MI Senate panel approves LGBTQ rights bill; floor vote expected next week
Michigan’s already expansive civil rights law would also specify that those protections include LGBTQ people under legislation that cleared a state Senate committee Thursday.
Members of the crowd applauded as the bill was adopted by the Senate Civil Rights, Public Safety and Judiciary Committee on a party-line vote.
Senator Jeremy Moss (D-Southfield), the bill sponsor, said this is long overdue and a welcome development to the LGBTQ community.
“What this signals to those people is they don’t have to suffer in silence and in the shadows anymore, that when they face a wrong that there’s a path to right it.”
Michigan’s Elliott-Larsen Civil Rights Act already allows people to file complaints over discrimination based on “religion, race, color, national origin, age, sex, height, weight, familial status, or marital status.”
Moss’s bill would add “sexual orientation and gender identity or expression” to the law.
Moss said the legislation is a remedy for discrimination that “happens in the shadows.”
“This happens in the darkness,” he said. “People have to choose between keeping their job and living an authentic self, from keeping secure housing and living their authentic self.”
Before the committee vote, the focus of the hearing was on business support for expanding the law. Supporters include the Michigan Chamber of Commerce, the Detroit Regional Chamber of Commerce and the Grand Rapids Area Chamber of Commerce.
Andy Johnston of the Grand Rapids Area Chamber of Commerce said business organizations have called for expanding the law for almost a decade.
“Everyone deserves to be included in Michigan’s economy,” he said. “It’s a business issue and a people issue.”

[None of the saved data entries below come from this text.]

(* ===== verification/Stream.v ===== *)
(** * Byte streams: [crates/stream]

    A ring of bytes shared by one reader and one writer.  Each side owns one
    cursor; the cursors count bytes and never wrap, a byte lives at its count
    modulo the capacity.  The file has the operations as functions of the
    shared memory and, for the two sides running at once, as threads that make
    one access to it at a time. *)

From S2P Require Import Prelude.

Open Scope Z_scope.

Definition DEFAULT_CAPACITY : Z := 16 * 1024.
Definition MAX_CAPACITY : Z := 1024 * 1024.
Definition MAGIC : Z := 8318561247144800361.
Definition VERSION : Z := 1.

Inductive Direction := DRead | DWrite.
Inductive Fail := Invalid | Corrupt | Closed | BrokenPipe.
Inductive Read := RBytes (n : Z) | REof | RPending.
Inductive Write := WBytes (n : Z) | WPending.

#[global] Instance Direction_eq_dec : EqDecision Direction.
Proof. solve_decision. Defined.

Record Header := mkHeader {
  h_magic : Z; h_version : Z; h_capacity : Z; h_read : Z; h_write : Z;
  h_read_closed : Z; h_write_closed : Z
}.

(** The shared memory: the header and the bytes after it. *)
Record Shared := mkShared { hdr : Header; cells : list Z }.

Definition Header_new (capacity : Z) : result Fail Header :=
  if (capacity =? 0) || (MAX_CAPACITY <? capacity) then Err Invalid
  else Ok (mkHeader MAGIC VERSION capacity 0 0 0 0).

Definition initialize (capacity : Z) (h : Header) : result Fail Header :=
  if (capacity =? 0) || (MAX_CAPACITY <? capacity) then Err Invalid
  else Ok (mkHeader MAGIC VERSION capacity 0 0 0 0).

Definition Header_close (d : Direction) (h : Header) : Header :=
  match d with
  | DRead => mkHeader (h_magic h) (h_version h) (h_capacity h) (h_read h) (h_write h) 1 (h_write_closed h)
  | DWrite => mkHeader (h_magic h) (h_version h) (h_capacity h) (h_read h) (h_write h) (h_read_closed h) 1
  end.

Definition Header_closed (d : Direction) (h : Header) : bool :=
  negb (match d with DRead => h_read_closed h | DWrite => h_write_closed h end =? 0).

Definition store_read (n : Z) (h : Header) : Header :=
  mkHeader (h_magic h) (h_version h) (h_capacity h) n (h_write h) (h_read_closed h) (h_write_closed h).
Definition store_write (n : Z) (h : Header) : Header :=
  mkHeader (h_magic h) (h_version h) (h_capacity h) (h_read h) n (h_read_closed h) (h_write_closed h).

Abbreviation ST := (M Shared Fail).

Section ring.
Context (cap : Z).

Definition intact (h : Header) : bool :=
  (h_magic h =? MAGIC) && (h_version h =? VERSION) && (h_capacity h =? cap).

Definition check : ST unit :=
  s ← get; if negb (intact (hdr s)) then fail Corrupt else mret tt.

Definition attach : ST unit :=
  s ← get;
  if (cap =? 0) || (MAX_CAPACITY <? cap) || (len (cells s) <? cap) then fail Invalid else check.

Definition cursors : ST (Z * Z) :=
  check ;;
  s ← get;
  let r := h_read (hdr s) in
  let w := h_write (hdr s) in
  if (w <? r) || (cap <? w - r) then fail Corrupt else mret (r, w).

Definition load_cell (i : Z) : ST Z := s ← get; expect (nth_z (cells s) (i mod cap)).
Definition store_cell (i b : Z) : ST unit :=
  s ← get;
  expect (nth_z (cells s) (i mod cap)) ;;
  put (mkShared (hdr s) (<[Z.to_nat (i mod cap) := b]> (cells s))).

Fixpoint copy_out (n : nat) (i : Z) : ST (list Z) :=
  match n with
  | O => mret []
  | S n => b ← load_cell i; rest ← copy_out n (i + 1); mret (b :: rest)
  end.

Fixpoint copy_in (l : list Z) (i : Z) : ST unit :=
  match l with
  | [] => mret tt
  | b :: l => store_cell i b ;; copy_in l (i + 1)
  end.

Definition put_hdr (f : Header -> Header) : ST unit :=
  s ← get; put (mkShared (f (hdr s)) (cells s)).

(** [room] is the length of the caller's buffer; the bytes come back with the
answer. *)
Definition read (room : Z) : ST (Read * list Z) :=
  check ;;
  s ← get;
  if Header_closed DRead (hdr s) then fail Closed
  else if room =? 0 then mret (RBytes 0, [])
  else
  '(r, w) ← cursors;
  s ← get;
  let closed := Header_closed DWrite (hdr s) in
  let w := if (w =? r) && closed then h_write (hdr s) else w in
  if (w <? r) || (cap <? w - r) then fail Corrupt
  else if w =? r then mret (if closed then REof else RPending, [])
  else
  let n := Z.min room (w - r) in
  next ← lift (ok_or (checked_add r n) Corrupt);
  out ← copy_out (Z.to_nat n) r;
  put_hdr (store_read next) ;;
  mret (RBytes n, out).

Definition write (input : list Z) : ST Write :=
  check ;;
  s ← get;
  if Header_closed DWrite (hdr s) then fail Closed
  else if Header_closed DRead (hdr s) then fail BrokenPipe
  else match input with
  | [] => mret (WBytes 0)
  | _ =>
  '(r, w) ← cursors;
  let n := Z.min (len input) (cap - (w - r)) in
  if n =? 0 then mret WPending
  else
    next ← lift (ok_or (checked_add w n) Corrupt);
    copy_in (take (Z.to_nat n) input) w ;;
    put_hdr (store_write next) ;;
    mret (WBytes n)
  end.

Definition ready (d : Direction) : ST bool :=
  '(r, w) ← cursors;
  s ← get;
  mret match d with
  | DRead => negb (w =? r) || Header_closed DWrite (hdr s) || Header_closed DRead (hdr s)
  | DWrite => (w - r <? cap) || Header_closed DRead (hdr s) || Header_closed DWrite (hdr s)
  end.

Definition close (d : Direction) : ST unit := put_hdr (Header_close d).
End ring.

Example stream_demo :
  let s0 := mkShared (mkHeader MAGIC VERSION 4 0 0 0 0) [0; 0; 0; 0] in
  match write 4 [1; 2; 3; 4; 5; 6] s0 with
  | Some (Ok a, s1) =>
      match read 4 3 s1 with
      | Some (Ok b, s2) =>
          match write 4 [7; 8; 9] s2 with
          | Some (Ok c, s3) =>
              match read 4 8 s3 with Some (Ok d, _) => Some (a, b, c, d) | _ => None end
          | _ => None
          end
      | _ => None
      end
  | _ => None
  end = Some (WBytes 4, (RBytes 3, [1; 2; 3]), WBytes 3, (RBytes 4, [4; 7; 8; 9])).
Proof. vm_compute. reflexivity. Qed.

(** ** Two threads

    The same operations one access at a time.  Every constructor holds what the
    thread has in its registers.  The magic, version and capacity words never
    change once the ring is set up, so the check of them is part of the step
    that enters an operation, as are the closed flags it tests; a thread's own
    cursor is written by no other thread, so loading it needs no step of its
    own. *)
Inductive Reader :=
| RIdle
| RCursors (room : Z)
| RClosedFlag (room r w : Z)
| RReload (room r : Z)
| RCopy (n r : Z) (done : list Z)
| RPublish (n r : Z) (done : list Z)
| RAnswer (a : result Fail (Read * list Z)).

Inductive Writer :=
| WIdle
| WCursors (input : list Z)
| WCopy (w : Z) (chunk : list Z) (k : nat)
| WPublish (w : Z) (chunk : list Z)
| WAnswer (a : result Fail Write).

Section threads.
Context (cap : Z).

Definition out_of_range (r w : Z) : bool := (w <? r) || (cap <? w - r).

(** [w] bytes are there to take: nothing, or a copy of at most [room]. *)
Definition take_upto (room r w : Z) (closed : bool) : Reader :=
  if out_of_range r w then RAnswer (Err Corrupt)
  else if w =? r then RAnswer (Ok (if closed then REof else RPending, []))
  else
  let n := Z.min room (w - r) in
  match checked_add r n with
  | Some _ => RCopy n r []
  | None => RAnswer (Err Corrupt)
  end.

Definition reader_enter (room : Z) (m : Shared) : Reader :=
  if negb (intact cap (hdr m)) then RAnswer (Err Corrupt)
  else if Header_closed DRead (hdr m) then RAnswer (Err Closed)
  else if room =? 0 then RAnswer (Ok (RBytes 0, []))
  else RCursors room.

Definition reader_step (m : Shared) (t : Reader) : option (Shared * Reader) :=
  match t with
  | RIdle | RAnswer _ => None
  | RCursors room =>
  let r := h_read (hdr m) in
  let w := h_write (hdr m) in
  Some (m, if out_of_range r w then RAnswer (Err Corrupt) else RClosedFlag room r w)
  | RClosedFlag room r w =>
  let closed := Header_closed DWrite (hdr m) in
  Some (m, if (w =? r) && closed then RReload room r else take_upto room r w closed)
  | RReload room r => Some (m, take_upto room r (h_write (hdr m)) true)
  | RCopy n r done =>
  if len done <? n then
    match nth_z (cells m) ((r + len done) mod cap) with
    | Some b => Some (m, RCopy n r (done ++ [b]))
    | None => None
    end
  else Some (m, RPublish n r done)
  | RPublish n r done =>
  Some (mkShared (store_read (r + n) (hdr m)) (cells m), RAnswer (Ok (RBytes n, done)))
  end.

Definition writer_enter (input : list Z) (m : Shared) : Writer :=
  if negb (intact cap (hdr m)) then WAnswer (Err Corrupt)
  else if Header_closed DWrite (hdr m) then WAnswer (Err Closed)
  else if Header_closed DRead (hdr m) then WAnswer (Err BrokenPipe)
  else match input with
  | [] => WAnswer (Ok (WBytes 0))
  | _ => WCursors input
  end.

Definition writer_step (m : Shared) (t : Writer) : option (Shared * Writer) :=
  match t with
  | WIdle | WAnswer _ => None
  | WCursors input =>
  let r := h_read (hdr m) in
  let w := h_write (hdr m) in
  Some (m,
    if out_of_range r w then WAnswer (Err Corrupt)
    else
      let n := Z.min (len input) (cap - (w - r)) in
      if n =? 0 then WAnswer (Ok WPending)
      else match checked_add w n with
      | Some _ => WCopy w (take (Z.to_nat n) input) 0
      | None => WAnswer (Err Corrupt)
      end)
  | WCopy w chunk k =>
  match chunk !! k with
  | Some b =>
      match nth_z (cells m) ((w + Z.of_nat k) mod cap) with
      | Some _ => Some (mkShared (hdr m) (<[Z.to_nat ((w + Z.of_nat k) mod cap) := b]> (cells m)),
                        WCopy w chunk (S k))
      | None => None
      end
  | None => Some (m, WPublish w chunk)
  end
  | WPublish w chunk =>
  Some (mkShared (store_write (w + len chunk) (hdr m)) (cells m), WAnswer (Ok (WBytes (len chunk))))
  end.
End threads.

Brad Williams of the Detroit Regional Chamber said it’s an economic issue, he said, because businesses are competing with other states and regions for younger workers who are looking to locate in inclusive communities.

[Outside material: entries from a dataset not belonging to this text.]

(* ===== verification/StreamTheorems.v ===== *)
(** * Byte streams: the queue in the ring, alone and under interleaving *)

From S2P Require Import Prelude.
From S2P Require Import Stream.

Open Scope Z_scope.

Lemma nth_z_app_l {A} (l1 l2 : list A) i : 0 <= i < len l1 -> nth_z (l1 ++ l2) i = nth_z l1 i.
Proof. unfold nth_z, len. intros Hi. rewrite lookup_app_l; [done|lia]. Qed.

Lemma nth_z_app_r {A} (l1 l2 : list A) i : len l1 <= i -> nth_z (l1 ++ l2) i = nth_z l2 (i - len l1).
Proof.
  unfold nth_z, len. intros Hi. rewrite lookup_app_r by lia. f_equal. lia.
Qed.

Lemma nth_z_insert_eq {A} (l : list A) i x : 0 <= i < len l -> nth_z (<[Z.to_nat i := x]> l) i = Some x.
Proof. unfold nth_z, len. intros Hi. apply list_lookup_insert_eq. lia. Qed.

Lemma nth_z_insert_ne {A} (l : list A) i j x : 0 <= i -> 0 <= j -> i <> j -> nth_z (<[Z.to_nat i := x]> l) j = nth_z l j.
Proof. unfold nth_z. intros Hi Hj Hij. apply list_lookup_insert_ne. lia. Qed.

(** Counts less than a lap apart live in different cells. *)
Lemma mod_apart cap i j : 0 < cap -> i < j < i + cap -> i mod cap <> j mod cap.
Proof.
  intros Hc Hij E. assert (Hd : (j - i) mod cap = 0).
  { rewrite Zminus_mod, E, Z.sub_diag. apply Z.mod_0_l. lia. }
  rewrite Z.mod_small in Hd by lia. lia.
Qed.

Section stream.
Context (cap : Z).

(** The cells hold the bytes [l] from count [i] on. *)
Definition holds_from (cs : list Z) (i : Z) (l : list Z) : Prop :=
  forall j, 0 <= j < len l -> nth_z cs ((i + j) mod cap) = nth_z l j.

Hypothesis Hcap : 0 < cap.

Lemma holds_from_app cs i l1 l2 :
  holds_from cs i (l1 ++ l2) <-> holds_from cs i l1 /\ holds_from cs (i + len l1) l2.
Proof using.
  pose proof (len_nonneg l1). pose proof (len_nonneg l2). unfold holds_from. rewrite len_app. split.
  - intros H1. split; intros j Hj.
  + rewrite H1 by lia. by apply nth_z_app_l.
  + rewrite <- Z.add_assoc, H1 by lia. rewrite nth_z_app_r by lia. f_equal. lia.
  - intros [H1 H2] j Hj. destruct (Z.lt_ge_cases j (len l1)).
  + rewrite nth_z_app_l by lia. apply H1. lia.
  + rewrite nth_z_app_r by lia. rewrite <- H2 by lia. f_equal. f_equal. lia.
Qed.

(** Storing outside the window of a lap leaves it. *)
Lemma holds_from_store cs i l k b :
  0 <= i -> holds_from cs i l -> i + len l <= k < i + cap -> cap <= len cs ->
  holds_from (<[Z.to_nat (k mod cap) := b]> cs) i l.
Proof using Hcap.
  intros Hi Hl Hk Hc j Hj. rewrite nth_z_insert_ne; [by apply Hl|apply Z.mod_pos_bound; lia..|].
  intros E. apply (mod_apart cap (i + j) k); [done|lia|done].
Qed.

Lemma holds_from_snoc cs i l b :
  0 <= i -> holds_from cs i l -> len l < cap -> cap <= len cs ->
  holds_from (<[Z.to_nat ((i + len l) mod cap) := b]> cs) i (l ++ [b]).
Proof using Hcap.
  intros Hi Hl Hlt Hc. apply holds_from_app. split.
  - apply holds_from_store; try done. lia.
  - intros j Hj. assert (j = 0) as -> by (unfold len in Hj; simpl in Hj; lia). rewrite Z.add_0_r.
  apply nth_z_insert_eq. pose proof (Z.mod_pos_bound (i + len l) cap). lia.
Qed.

(** ** One side at a time *)

(** The ring of a queue [q] of unread bytes, both cursors at their counts. *)
Record ring_rep (s : Shared) (q : list Z) : Prop := {
  rr_intact : intact cap (hdr s) = true;
  rr_cells : cap <= len (cells s);
  rr_read : 0 <= h_read (hdr s);
  rr_write : h_write (hdr s) = h_read (hdr s) + len q;
  rr_room : len q <= cap;
  rr_queue : holds_from (cells s) (h_read (hdr s)) q
  }.

Lemma copy_out_run s q : holds_from (cells s) (h_read (hdr s)) q ->
  forall n k, Z.of_nat (k + n) <= len q ->
  copy_out cap n (h_read (hdr s) + Z.of_nat k) s = Some (Ok (take n (drop k q)), s).
Proof using.
  intros Hq. induction n as [|n IH]; intros k Hk; [done|]. simpl. unfold load_cell. munfold.
  rewrite (Hq (Z.of_nat k)) by lia.
  destruct (nth_z_lt q (Z.of_nat k)) as [b Hb]; [lia|]. rewrite Hb. simpl.
  replace (h_read (hdr s) + Z.of_nat k + 1) with (h_read (hdr s) + Z.of_nat (S k)) by lia.
  rewrite IH by lia. unfold nth_z in Hb. rewrite Nat2Z.id in Hb. by rewrite (drop_S q b k Hb).
Qed.

Lemma copy_in_run l : forall s i q, 0 <= i -> cap <= len (cells s) -> holds_from (cells s) i q -> len q + len l <= cap ->
  exists cs, copy_in cap l (i + len q) s = Some (Ok tt, mkShared (hdr s) cs) /\
  len cs = len (cells s) /\ holds_from cs i (q ++ l).
Proof using Hcap.
  induction l as [|b l IH]; intros s i q Hi Hc Hq Hroom; simpl.
  { exists (cells s). rewrite app_nil_r. by destruct s. }
  unfold store_cell. munfold. pose proof (len_nonneg l). unfold len in Hroom at 2. simpl in Hroom. fold (len l) in Hroom.
  assert (Hlt : 0 <= (i + len q) mod cap < len (cells s)) by (pose proof (Z.mod_pos_bound (i + len q) cap); lia).
  destruct (nth_z_lt (cells s) ((i + len q) mod cap) Hlt) as [x ->]. simpl.
  set (s' := mkShared (hdr s) (<[Z.to_nat ((i + len q) mod cap) := b]> (cells s))).
  assert (Hlen : len (cells s') = len (cells s)) by (unfold len, s'; simpl; by rewrite length_insert).
  destruct (IH s' i (q ++ [b]) Hi) as (cs & Hrun & Hl & Hcs).
  - lia.
  - apply holds_from_snoc; [done|done|unfold len in *; simpl in *; lia|done].
  - rewrite len_app. unfold len in *. simpl in *. lia.
  - replace (i + len q + 1) with (i + len (q ++ [b])) by (rewrite len_app; unfold len; simpl; lia).
  exists cs. rewrite Hrun. split; [done|]. split; [lia|]. by rewrite <- app_assoc in Hcs.
Qed.

Lemma cursors_run s q : ring_rep s q -> cursors cap s = Some (Ok (h_read (hdr s), h_write (hdr s)), s).
Proof using Hcap.
  intros [H1 H2 H3 H4 H5 H6]. pose proof (len_nonneg q). unfold cursors, check. munfold. rewrite H1. simpl.
  rewrite (proj2 (Z.ltb_ge _ _)) by lia. rewrite (proj2 (Z.ltb_ge cap _)) by lia. done.
Qed.

Lemma write_run s q input :
  ring_rep s q -> Header_closed DWrite (hdr s) = false -> Header_closed DRead (hdr s) = false -> input <> [] ->
  h_write (hdr s) + cap <= usize_MAX ->
  let n := Z.min (len input) (cap - len q) in
  exists s', write cap input s = Some (Ok (if n =? 0 then WPending else WBytes n), s') /\
  ring_rep s' (q ++ take (Z.to_nat n) input) /\ h_read (hdr s') = h_read (hdr s).
Proof using Hcap.
  intros HR Hw Hr Hne Hmax n. pose proof HR as [H1 H2 H3 H4 H5 H6]. pose proof (len_nonneg q).
  assert (Hl : 0 < len input) by (unfold len; destruct input; [done|simpl; lia]).
  unfold write. unfold mbind at 1, M_bind at 1, check at 1. munfold. rewrite H1. simpl. rewrite Hw, Hr.
  destruct input as [|b0 input']; [done|]. set (input := b0 :: input') in *.
  pose proof (cursors_run s q HR) as Hcu. rewrite Hcu. simpl.
  replace (cap - (h_write (hdr s) - h_read (hdr s))) with (cap - len q) by lia. fold n.
  destruct (Z.eqb_spec n 0) as [Hn|Hn].
  { exists s. split; [done|]. rewrite Hn. simpl. by rewrite app_nil_r. }
  assert (Htl : len (take (Z.to_nat n) input) = n) by (unfold len in *; rewrite length_take; lia).
  unfold checked_add. rewrite (proj2 (checked_Some (h_write (hdr s) + n) _)) by (split; [done|rewrite usize_iff; lia]). simpl.
  destruct (copy_in_run (take (Z.to_nat n) input) s (h_read (hdr s)) q H3 H2 H6) as (cs & Hrun & Hlc & Hcs); [lia|].
  rewrite <- H4 in Hrun. rewrite Hrun. munfold. simpl. eexists. split; [reflexivity|]. split; [|done].
  split; simpl; [done|lia|done|rewrite len_app; lia|rewrite len_app; lia|done].
Qed.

“We need to focus on a Michigan that is competitive economically and respects the human rights of all of its citizens,” he said.
But Tom Hickson of the Michigan Catholic Conference said the legislation puts religious institutions at risk. He asked the committee to approve a version with a wider religious exemption. He said 22 other states have adopted LGBTQ rights laws that include religious exemptions.
“Let’s avoid what we believe will take place if this legislation is signed into law without religious protections,” he said, “that more religious or non-profit groups will be taken into state court and possibly held liable because of their sincerely held and long-standing religious beliefs about marriage.”
The bill was adopted on a party-line vote with three Democrats voting to send the bill to the Senate floor. One Republican abstained and the other voted no.
Senator Jim Runested (R-White Lake) offered an amendment to add a religious exemption that was rejected.
“This is something that has been debated over years, is where is that balance?” he said. “I think this strikes as close a balance as we can get to try to protect the rights of all sides.”